(** The sync stage when the first sync exits with a non-zero status, event
    by event: the status message, the first sync, the notice, the retry,
    and the edit of the message that was sent. *)
Lemma sync_stage_retry_exact w bot device chat s :
  config bot !! "DEVICE" = Some device →
  config bot !! "CHAT_ID" = Some chat →
  returncode (exec w (Shell (cmd_sync w))) ≠ 0 →
  ∃ prints,
    Forall (λ e, is_print e = true) prints
    ∧ sync_stage w bot s
      = (send_request bot chat (sync_message w device) :: prints
           ++ [sync_start_print; Shell (cmd_sync w); sync_retry_print;
               Shell cmd_resync]
           ++ edit_events w bot chat
                (sent_id w (send_request bot chat (sync_message w device)))
                (if returncode (exec w (Shell cmd_resync)) =? 0
                 then sync_done_message w device else sync_fail_message),
         sent_id w (send_request bot chat (sync_message w device)),
         Return tt).
Proof.
  intros Hdev Hchat Hrc%Z.eqb_neq. unfold sync_stage.
  rewrite (bind_pure _ _ _ _ _ (getitem_eq _ _ _ _ Hdev)).
  destruct (send_message_exact w bot chat (sync_message w device) s Hchat)
    as (prints & Hsend & Hprints).
  exists prints. split; [done|].
  rewrite (bind_return _ _ _ _ _ _ Hsend). unfold run_shell. seq_prog.
  rewrite Hrc. cbn [negb]. seq_prog.
  by destruct (returncode (exec w (Shell cmd_resync)) =? 0);
    rewrite (edit_message_eq w bot chat Hchat).
Qed.



(** * Further properties *)

(** ** Durations *)

(** X1.  [format_duration] splits a non-negative number of seconds into
    hours, minutes below 60 and seconds below 60; from one hour on it prints
    hours and minutes and leaves the seconds out, below one hour it prints
    minutes and seconds. *)
Theorem format_duration_parts :
  ∀ seconds,
    0 ≤ seconds →
    ∃ h m s,
      seconds = 3600 * h + 60 * m + s
      ∧ 0 ≤ h ∧ 0 ≤ m < 60 ∧ 0 ≤ s < 60
      ∧ format_duration seconds
        = if 0 <? h
          then concat_str [str_of_Z h; " hours(s) and "; str_of_Z m;
                           " minutes(s)"]
          else concat_str [str_of_Z m; " minutes(s) and "; str_of_Z s;
                           " seconds(s)"].
Proof.
  intros seconds Hpos.
  exists (seconds / 60 / 60), (seconds / 60 mod 60), (seconds mod 60).
  pose proof (Z.div_mod seconds 60 ltac:(lia)) as H1.
  pose proof (Z.div_mod (seconds / 60) 60 ltac:(lia)) as H2.
  pose proof (Z.mod_pos_bound seconds 60 ltac:(lia)) as H3.
  pose proof (Z.mod_pos_bound (seconds / 60) 60 ltac:(lia)) as H4.
  assert (0 ≤ seconds / 60) as H5 by (apply Z.div_pos; lia).
  assert (0 ≤ seconds / 60 / 60) as H6 by (apply Z.div_pos; lia).
  repeat split; try lia.
Qed.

• • • • • • •

▸ **ACTION ITEM**: Nothing in the records should be left out; write all of them out again exactly.

▸ **SOLUTION**:
(** The sync stage when the first sync exits with a non-zero status, event
    by event: the status message, the first sync, the notice, the retry,
    and the edit of the message that was sent. *)
Lemma sync_stage_retry_exact w bot device chat s :
  config bot !! "DEVICE" = Some device →
  config bot !! "CHAT_ID" = Some chat →
  returncode (exec w (Shell (cmd_sync w))) ≠ 0 →
  ∃ prints,
    Forall (λ e, is_print e = true) prints
    ∧ sync_stage w bot s
      = (send_request bot chat (sync_message w device) :: prints
           ++ [sync_start_print; Shell (cmd_sync w); sync_retry_print;
               Shell cmd_resync]
           ++ edit_events w bot chat
                (sent_id w (send_request bot chat (sync_message w device)))
                (if returncode (exec w (Shell cmd_resync)) =? 0
                 then sync_done_message w device else sync_fail_message),
         sent_id w (send_request bot chat (sync_message w device)),
         Return tt).
Proof.
  intros Hdev Hchat Hrc%Z.eqb_neq. unfold sync_stage.
  rewrite (bind_pure _ _ _ _ _ (getitem_eq _ _ _ _ Hdev)).
  destruct (send_message_exact w bot chat (sync_message w device) s Hchat)
    as (prints & Hsend & Hprints).
  exists prints. split; [done|].
  rewrite (bind_return _ _ _ _ _ _ Hsend). unfold run_shell. seq_prog.
  rewrite Hrc. cbn [negb]. seq_prog.
  by destruct (returncode (exec w (Shell cmd_resync)) =? 0);
    rewrite (edit_message_eq w bot chat Hchat).
Qed.



(** * Further properties *)

(** ** Durations *)

(** X1.  [format_duration] splits a non-negative number of seconds into
    hours, minutes below 60 and seconds below 60; from one hour on it prints
    hours and minutes and leaves the seconds out, below one hour it prints
    minutes and seconds. *)
Theorem format_duration_parts :
  ∀ seconds,
    0 ≤ seconds →
    ∃ h m s,
      seconds = 3600 * h + 60 * m + s
      ∧ 0 ≤ h ∧ 0 ≤ m < 60 ∧ 0 ≤ s < 60
      ∧ format_duration seconds
        = if 0 <? h
          then concat_str [str_of_Z h; " hours(s) and "; str_of_Z m;
                           " minutes(s)"]
          else concat_str [str_of_Z m; " minutes(s) and "; str_of_Z s;
                           " seconds(s)"].
Proof.
  intros seconds Hpos.
  exists (seconds / 60 / 60), (seconds / 60 mod 60), (seconds mod 60).
  pose proof (Z.div_mod seconds 60 ltac:(lia)) as H1.
  pose proof (Z.div_mod (seconds / 60) 60 ltac:(lia)) as H2.
  pose proof (Z.mod_pos_bound seconds 60 ltac:(lia)) as H3.
  pose proof (Z.mod_pos_bound (seconds / 60) 60 ltac:(lia)) as H4.
  assert (0 ≤ seconds / 60) as H5 by (apply Z.div_pos; lia).
  assert (0 ≤ seconds / 60 / 60) as H6 by (apply Z.div_pos; lia).
  repeat split; try lia.
Qed.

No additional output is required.